Aspergillus species were the most common organisms isolated overall. This differs from previous studies in temperate climates, all of which identify Candida species as most common with the exception of the recently published series from London, which reported Fusarium to be equally prevalent as Candida and also with the exception of a series from Philadelphia, which identified Fusarium as the most common organism species. The study from Philadelphia incorporated a Fusarium species outbreak associated with the use of ReNu with MoistureLoc contact lens solution.17 This contact lens solution-related outbreak was initially reported in Singapore before being identified across the United States.25, 26, 27, 28, 29 Our study was consistent with previous studies in finding that Candida species were the most common species in patients with chronic ocular surface disease, Fusarium species were the most common in contact lens wearers and Aspergillus species are most common in patients who have suffered corneal trauma.

Visual outcomes have a very broad range from LogMAR −0.1 (Snellen 6/5) to no perception of light. While this study is not powered to identify statistically significant differences between fungal keratitis caused by different organisms, the two eyes with no identifiable risk factors had an excellent outcome and there is an indication that the eyes in which Fusarium species were isolated have better visual outcomes than the eyes with pre-existing ocular surface disease or corneal trauma. There is also an indication that infections due to Fusarium species have a better visual outcome and that infections due to Candida are more likely to result in the necessity for corneal grafts. However this may be due to the underlying risk factors rather than the organism.

Treatment regimens in this study are varied with 12 different topical treatment regimens used for the 42 cases. Voriconazole was used either alone or in combination in 21 of 42 cases (50.0%) and amphotericin B was used either alone or in combination in 21 of 42 cases (50.0%). Natamycin was used in only 6 of 42 cases (14.3%). Local injections of antifungal agents into the corneal stroma or anterior chamber were performed in 4 of 42 cases (9.5%), all of which occurred in one clinical centre, while intravitreal injections of antifungal agents were performed only in a single other separate clinical centre. This shows variation in practices between centres, which is understandable in a relatively rare condition for which there are not widely accepted guidelines.
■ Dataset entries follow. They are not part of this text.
(** * chanjing-sdk: a shallow embedding of the auth / request / polling layer

    The development follows the Python sources module by module:
    - [Py]             : the Python primitives the code relies on
                         (truthiness, [str.strip], [len], substring test);
    - [Credentials]    : [AuthManager._resolve_credentials]        (auth.py);
    - [Runtime]        : exceptions, HTTP values, the token file, the state
                         of a client and the state-and-exception monad;
    - [Api]            : [RateLimiter], [ApiClient.request],
                         [ApiClient.json_request] (api.py) and the token
                         life cycle of [AuthManager] (auth.py);
    - [UploadProgress] : the read-progress wrapper                  (api.py);
    - [Polling]        : [check_billing_error], [_poll_file_status] (api.py)
                         and the polling loops of the three services;
    - [Upload]         : [ApiClient.upload_file]                   (api.py);
    - [LipSyncService] : [LipSyncService.create]  (services/lip_sync.py);
    - [VoiceCloneCache]: the persisted voice clone cache          (cache.py);
    - [Utils]          : [infer_extension_from_url]               (utils.py);
    - [VoiceClone]     : [VoiceCloneService.clone] and
                         [_validate_voice]      (services/voice_clone.py).
    The properties follow the definitions.

    Conventions.  Python [str] values are modelled by [string], read as
    UTF-8 text (the literals of the source are kept as they are); a
    character is a code point, that is one to four bytes of the text.
    Wall-clock values ([time.time()]) are exact rationals.  The platform is
    a function from the index of an HTTP exchange and the request to a
    reply; a polling loop is run over the list of what its iterations
    observe (clock reading and outcome of the status query), so that a
    finite prefix of a run that never ends is still a value. *)

From Stdlib Require Import Ascii String QArith Lqa.
From Stdlib.Strings Require Byte.
From Stdlib.Floats Require SpecFloat.
From stdpp Require Import base option list strings pretty gmap.

Set Warnings "-register-all".
Local Open Scope string_scope.
Local Open Scope Z_scope.

(* ===================================================================== *)
(** ** Python primitives *)
(* ===================================================================== *)

Module Py.

(** [bool(s)] for a [str]: the empty string is falsy. *)
Definition truthy (s : string) : bool :=
  match s with
  | EmptyString => false
  | String _ _ => true
  end.

(** [bool(x)] for an [Optional[str]]: [None] and [""] are falsy. *)
Definition truthy_opt (o : option string) : bool :=
  match o with
  | None => false
  | Some s => truthy s
  end.

(** The code points [str.isspace] accepts, which are the characters
    [str.strip] removes: CPython's table of whitespace characters
    ([_PyUnicode_IsWhitespace]). *)
Definition space_points : list Z :=
  [ 0x09; 0x0A; 0x0B; 0x0C; 0x0D; 0x1C; 0x1D; 0x1E; 0x1F; 0x20; 0x85; 0xA0;
    0x1680; 0x2000; 0x2001; 0x2002; 0x2003; 0x2004; 0x2005; 0x2006; 0x2007;
    0x2008; 0x2009; 0x200A; 0x2028; 0x2029; 0x202F; 0x205F; 0x3000 ].

(** [c.isspace()] for the character with code point [cp] *)
Definition isspace (cp : Z) : bool := bool_decide (cp ∈ space_points).

(** One byte of a text. *)
Definition byte (n : Z) : ascii := ascii_of_N (Z.to_N n).

(** The UTF-8 encoding of the character with code point [cp]. *)
Definition utf8 (cp : Z) : string :=
  if cp <? 0x80 then String (byte cp) ""
  else if cp <? 0x800 then
    String (byte (0xC0 + cp / 0x40)) (String (byte (0x80 + cp mod 0x40)) "")
  else if cp <? 0x10000 then
    String (byte (0xE0 + cp / 0x1000))
      (String (byte (0x80 + cp / 0x40 mod 0x40))
         (String (byte (0x80 + cp mod 0x40)) ""))
  else
    String (byte (0xF0 + cp / 0x40000))
      (String (byte (0x80 + cp / 0x1000 mod 0x40))
         (String (byte (0x80 + cp / 0x40 mod 0x40))
            (String (byte (0x80 + cp mod 0x40)) ""))).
Eleven of 42 eyes (26.2%) underwent corneal transplantation in our study. This compares with rates of 12–25% in Philadelphia, 47.9% in Iowa, and 30–42% in London.15, 16, 17, 19 The visual outcomes following corneal grafts varies greatly.

We found in our study that sensitivity testing is not performed routinely by many centres and when it is performed does not appear to follow a consistent protocol. We do see that Candida and Aspergillus species appear to be generally sensitive to all agents tested. A number of Fusarium species show evidence of antifungal resistance including one which was resistant to amphotericin. All samples tested in this study were either fully or partially sensitive to voriconazole. This is similar to the series from London in which sensitivity testing showed voriconazole performed best of the azoles and that all isolates in that study were either fully or partially sensitive to voriconazole. In that study 21% of filamentary samples were resistant to amphotericin, which compares to 11% in this study.19

In conclusion, this study demonstrates that the minimum incidence of fungal keratitis in the Republic of Ireland is 1.53 cases per million population. Pre-existing ocular surface disease is the most common risk factor followed by contact lens wear and corneal trauma. The most common species is Aspergillus. Voriconazole and amphotericin are the most commonly used topical agents. Visual outcome is very broad ranging from LogMAR −0.10 to no perception of light. The range of visual outcomes remains broad in all subgroups irrespective of risk factors, organism identified, local or systemic treatment, or corneal grafting.